» Problem statement
Set down, character for character, everything in the records below from the line holding "[CompatAccessTokenLookup.expires_at r]." down to the line holding "[CompatRefreshTokenLookup.consumed_at r].", and no other line.

» Provided data

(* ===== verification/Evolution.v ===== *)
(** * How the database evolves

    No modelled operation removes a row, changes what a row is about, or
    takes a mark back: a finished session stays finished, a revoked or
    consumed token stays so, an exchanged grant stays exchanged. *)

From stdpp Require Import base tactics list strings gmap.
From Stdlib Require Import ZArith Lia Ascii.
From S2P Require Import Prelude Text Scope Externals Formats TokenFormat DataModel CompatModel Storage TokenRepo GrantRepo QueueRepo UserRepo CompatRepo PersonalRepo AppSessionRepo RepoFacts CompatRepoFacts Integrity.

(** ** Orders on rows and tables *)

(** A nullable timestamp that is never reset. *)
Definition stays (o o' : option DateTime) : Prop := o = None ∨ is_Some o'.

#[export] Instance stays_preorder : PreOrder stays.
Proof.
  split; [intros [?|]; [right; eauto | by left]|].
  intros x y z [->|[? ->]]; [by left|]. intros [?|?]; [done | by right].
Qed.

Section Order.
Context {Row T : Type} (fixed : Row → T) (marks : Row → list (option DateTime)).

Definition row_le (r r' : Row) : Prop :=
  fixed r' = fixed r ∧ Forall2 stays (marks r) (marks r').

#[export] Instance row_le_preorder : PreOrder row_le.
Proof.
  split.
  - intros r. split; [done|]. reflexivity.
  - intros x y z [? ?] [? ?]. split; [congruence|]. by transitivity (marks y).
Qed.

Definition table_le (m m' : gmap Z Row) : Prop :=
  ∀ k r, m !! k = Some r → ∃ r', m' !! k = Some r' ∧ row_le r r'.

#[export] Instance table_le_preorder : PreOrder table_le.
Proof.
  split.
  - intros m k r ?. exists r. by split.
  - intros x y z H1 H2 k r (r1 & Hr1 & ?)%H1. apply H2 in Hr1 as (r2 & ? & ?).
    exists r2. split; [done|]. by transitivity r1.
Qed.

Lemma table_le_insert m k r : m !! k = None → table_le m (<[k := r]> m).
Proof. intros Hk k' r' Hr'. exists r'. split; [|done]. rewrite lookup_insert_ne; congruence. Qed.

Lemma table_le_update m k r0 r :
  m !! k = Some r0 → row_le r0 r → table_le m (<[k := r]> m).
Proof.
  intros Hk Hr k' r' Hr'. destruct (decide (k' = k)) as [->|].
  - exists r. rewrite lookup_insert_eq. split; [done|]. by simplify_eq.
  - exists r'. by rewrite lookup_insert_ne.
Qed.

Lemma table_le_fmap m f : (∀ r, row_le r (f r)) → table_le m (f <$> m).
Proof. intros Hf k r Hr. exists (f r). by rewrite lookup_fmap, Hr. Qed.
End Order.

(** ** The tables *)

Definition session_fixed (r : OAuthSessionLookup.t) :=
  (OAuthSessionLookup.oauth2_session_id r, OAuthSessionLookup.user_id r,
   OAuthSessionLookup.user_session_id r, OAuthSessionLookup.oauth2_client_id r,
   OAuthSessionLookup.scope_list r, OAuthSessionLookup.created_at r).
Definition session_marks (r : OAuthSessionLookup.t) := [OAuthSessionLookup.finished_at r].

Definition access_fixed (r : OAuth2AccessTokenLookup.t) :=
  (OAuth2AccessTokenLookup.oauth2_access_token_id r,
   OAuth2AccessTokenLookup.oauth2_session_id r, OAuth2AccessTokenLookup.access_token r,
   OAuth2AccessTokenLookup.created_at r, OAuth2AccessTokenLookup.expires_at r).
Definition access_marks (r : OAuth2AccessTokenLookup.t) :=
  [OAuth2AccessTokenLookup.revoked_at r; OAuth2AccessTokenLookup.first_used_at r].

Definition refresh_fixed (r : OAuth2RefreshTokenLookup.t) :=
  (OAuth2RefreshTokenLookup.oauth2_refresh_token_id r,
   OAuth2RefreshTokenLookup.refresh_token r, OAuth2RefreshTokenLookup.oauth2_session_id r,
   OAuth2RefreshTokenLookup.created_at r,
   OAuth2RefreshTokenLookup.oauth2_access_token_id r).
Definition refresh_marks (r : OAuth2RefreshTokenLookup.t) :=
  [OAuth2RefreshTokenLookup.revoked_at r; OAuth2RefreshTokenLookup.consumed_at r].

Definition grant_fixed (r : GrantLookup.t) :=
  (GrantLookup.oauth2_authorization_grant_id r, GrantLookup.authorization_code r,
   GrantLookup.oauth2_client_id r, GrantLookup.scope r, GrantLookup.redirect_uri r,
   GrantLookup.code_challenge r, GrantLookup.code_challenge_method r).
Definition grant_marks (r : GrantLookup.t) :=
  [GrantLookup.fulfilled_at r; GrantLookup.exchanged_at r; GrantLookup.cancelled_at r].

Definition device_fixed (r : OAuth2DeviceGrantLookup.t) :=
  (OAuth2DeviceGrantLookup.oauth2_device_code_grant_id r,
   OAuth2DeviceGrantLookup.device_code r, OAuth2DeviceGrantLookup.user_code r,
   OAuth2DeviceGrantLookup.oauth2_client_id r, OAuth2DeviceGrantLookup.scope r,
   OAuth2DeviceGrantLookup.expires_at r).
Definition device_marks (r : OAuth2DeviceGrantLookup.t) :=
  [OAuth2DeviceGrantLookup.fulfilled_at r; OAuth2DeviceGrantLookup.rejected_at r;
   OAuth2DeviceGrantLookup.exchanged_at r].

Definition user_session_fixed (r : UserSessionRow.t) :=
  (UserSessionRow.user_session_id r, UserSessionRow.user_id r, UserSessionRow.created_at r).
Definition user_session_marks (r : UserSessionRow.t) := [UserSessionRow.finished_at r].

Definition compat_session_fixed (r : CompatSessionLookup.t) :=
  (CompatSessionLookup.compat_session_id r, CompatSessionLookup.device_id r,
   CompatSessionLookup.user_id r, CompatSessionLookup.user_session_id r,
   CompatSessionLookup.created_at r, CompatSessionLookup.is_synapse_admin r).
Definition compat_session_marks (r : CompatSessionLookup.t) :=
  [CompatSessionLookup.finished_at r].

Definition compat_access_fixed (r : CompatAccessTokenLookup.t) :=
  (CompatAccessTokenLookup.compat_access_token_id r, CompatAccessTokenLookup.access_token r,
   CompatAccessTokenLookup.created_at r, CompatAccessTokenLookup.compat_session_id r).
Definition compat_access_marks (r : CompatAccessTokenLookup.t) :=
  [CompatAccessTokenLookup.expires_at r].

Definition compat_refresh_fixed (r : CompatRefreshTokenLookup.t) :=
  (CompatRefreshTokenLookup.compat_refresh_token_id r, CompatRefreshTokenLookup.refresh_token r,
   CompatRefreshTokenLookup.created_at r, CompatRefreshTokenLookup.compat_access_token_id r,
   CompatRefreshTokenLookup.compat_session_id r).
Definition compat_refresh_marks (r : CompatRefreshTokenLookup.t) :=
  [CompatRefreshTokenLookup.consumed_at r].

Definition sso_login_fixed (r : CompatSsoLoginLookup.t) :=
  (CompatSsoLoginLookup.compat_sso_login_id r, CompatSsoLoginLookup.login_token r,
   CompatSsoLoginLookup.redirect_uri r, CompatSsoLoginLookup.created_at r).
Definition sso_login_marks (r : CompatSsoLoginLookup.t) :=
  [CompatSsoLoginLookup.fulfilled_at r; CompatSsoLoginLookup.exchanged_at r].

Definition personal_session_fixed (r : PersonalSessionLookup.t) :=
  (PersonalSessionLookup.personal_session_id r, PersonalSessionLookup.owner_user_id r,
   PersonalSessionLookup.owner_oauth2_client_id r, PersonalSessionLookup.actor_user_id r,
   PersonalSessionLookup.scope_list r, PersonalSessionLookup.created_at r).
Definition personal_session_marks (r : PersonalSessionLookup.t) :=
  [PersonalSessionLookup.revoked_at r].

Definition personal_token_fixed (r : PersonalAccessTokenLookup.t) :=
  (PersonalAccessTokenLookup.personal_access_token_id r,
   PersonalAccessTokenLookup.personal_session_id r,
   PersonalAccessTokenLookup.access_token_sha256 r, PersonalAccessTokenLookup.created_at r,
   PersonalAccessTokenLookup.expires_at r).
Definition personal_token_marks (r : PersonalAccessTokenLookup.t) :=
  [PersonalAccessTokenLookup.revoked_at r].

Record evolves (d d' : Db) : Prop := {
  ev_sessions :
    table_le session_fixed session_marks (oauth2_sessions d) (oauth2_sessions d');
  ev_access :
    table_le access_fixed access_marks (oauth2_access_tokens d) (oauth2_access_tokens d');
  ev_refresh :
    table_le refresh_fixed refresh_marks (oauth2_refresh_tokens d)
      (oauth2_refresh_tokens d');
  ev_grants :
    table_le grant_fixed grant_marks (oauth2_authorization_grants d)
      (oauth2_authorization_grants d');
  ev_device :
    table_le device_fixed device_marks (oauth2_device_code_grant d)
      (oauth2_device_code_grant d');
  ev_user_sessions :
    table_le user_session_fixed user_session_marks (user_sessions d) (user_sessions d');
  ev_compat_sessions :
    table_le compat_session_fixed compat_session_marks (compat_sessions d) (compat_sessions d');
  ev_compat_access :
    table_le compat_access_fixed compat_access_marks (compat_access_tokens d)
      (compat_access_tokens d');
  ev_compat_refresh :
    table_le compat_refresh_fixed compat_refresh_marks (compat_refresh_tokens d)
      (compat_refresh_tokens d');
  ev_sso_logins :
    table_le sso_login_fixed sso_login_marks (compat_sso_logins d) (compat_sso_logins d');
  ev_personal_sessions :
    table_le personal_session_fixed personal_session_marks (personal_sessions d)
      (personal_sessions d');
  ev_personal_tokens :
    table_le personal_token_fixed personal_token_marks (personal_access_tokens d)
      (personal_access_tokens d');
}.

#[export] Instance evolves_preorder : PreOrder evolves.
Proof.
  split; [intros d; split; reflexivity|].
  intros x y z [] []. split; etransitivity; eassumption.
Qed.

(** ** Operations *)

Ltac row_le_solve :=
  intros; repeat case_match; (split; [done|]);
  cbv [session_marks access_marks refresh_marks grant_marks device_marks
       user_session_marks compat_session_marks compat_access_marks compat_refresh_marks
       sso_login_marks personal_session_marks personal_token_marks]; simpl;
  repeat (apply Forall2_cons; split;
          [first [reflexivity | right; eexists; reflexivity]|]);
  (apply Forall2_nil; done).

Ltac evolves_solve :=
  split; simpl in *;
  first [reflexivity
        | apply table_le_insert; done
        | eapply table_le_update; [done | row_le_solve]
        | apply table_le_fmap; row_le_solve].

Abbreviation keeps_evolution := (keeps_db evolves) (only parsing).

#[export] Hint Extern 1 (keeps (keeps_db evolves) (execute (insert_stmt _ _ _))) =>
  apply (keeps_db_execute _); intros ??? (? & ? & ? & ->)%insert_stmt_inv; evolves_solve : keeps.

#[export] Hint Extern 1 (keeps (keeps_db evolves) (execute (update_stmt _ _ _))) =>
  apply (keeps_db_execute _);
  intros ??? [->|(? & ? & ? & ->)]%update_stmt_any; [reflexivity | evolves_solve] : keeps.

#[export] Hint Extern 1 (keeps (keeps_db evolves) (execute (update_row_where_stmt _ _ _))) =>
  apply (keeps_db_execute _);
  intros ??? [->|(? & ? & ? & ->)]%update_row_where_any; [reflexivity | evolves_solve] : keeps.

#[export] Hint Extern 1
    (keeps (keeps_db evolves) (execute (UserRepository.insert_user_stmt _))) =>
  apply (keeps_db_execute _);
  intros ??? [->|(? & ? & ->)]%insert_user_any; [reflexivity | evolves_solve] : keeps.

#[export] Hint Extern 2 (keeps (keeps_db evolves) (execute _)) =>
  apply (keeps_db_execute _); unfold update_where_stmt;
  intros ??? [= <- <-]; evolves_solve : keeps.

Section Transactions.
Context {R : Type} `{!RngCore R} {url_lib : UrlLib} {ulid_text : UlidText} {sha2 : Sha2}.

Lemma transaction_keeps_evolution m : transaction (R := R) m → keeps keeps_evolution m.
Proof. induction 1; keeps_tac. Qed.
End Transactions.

» Answer box
  [CompatAccessTokenLookup.expires_at r].

Definition compat_refresh_fixed (r : CompatRefreshTokenLookup.t) :=
  (CompatRefreshTokenLookup.compat_refresh_token_id r, CompatRefreshTokenLookup.refresh_token r,
   CompatRefreshTokenLookup.created_at r, CompatRefreshTokenLookup.compat_access_token_id r,
   CompatRefreshTokenLookup.compat_session_id r).
Definition compat_refresh_marks (r : CompatRefreshTokenLookup.t) :=
  [CompatRefreshTokenLookup.consumed_at r].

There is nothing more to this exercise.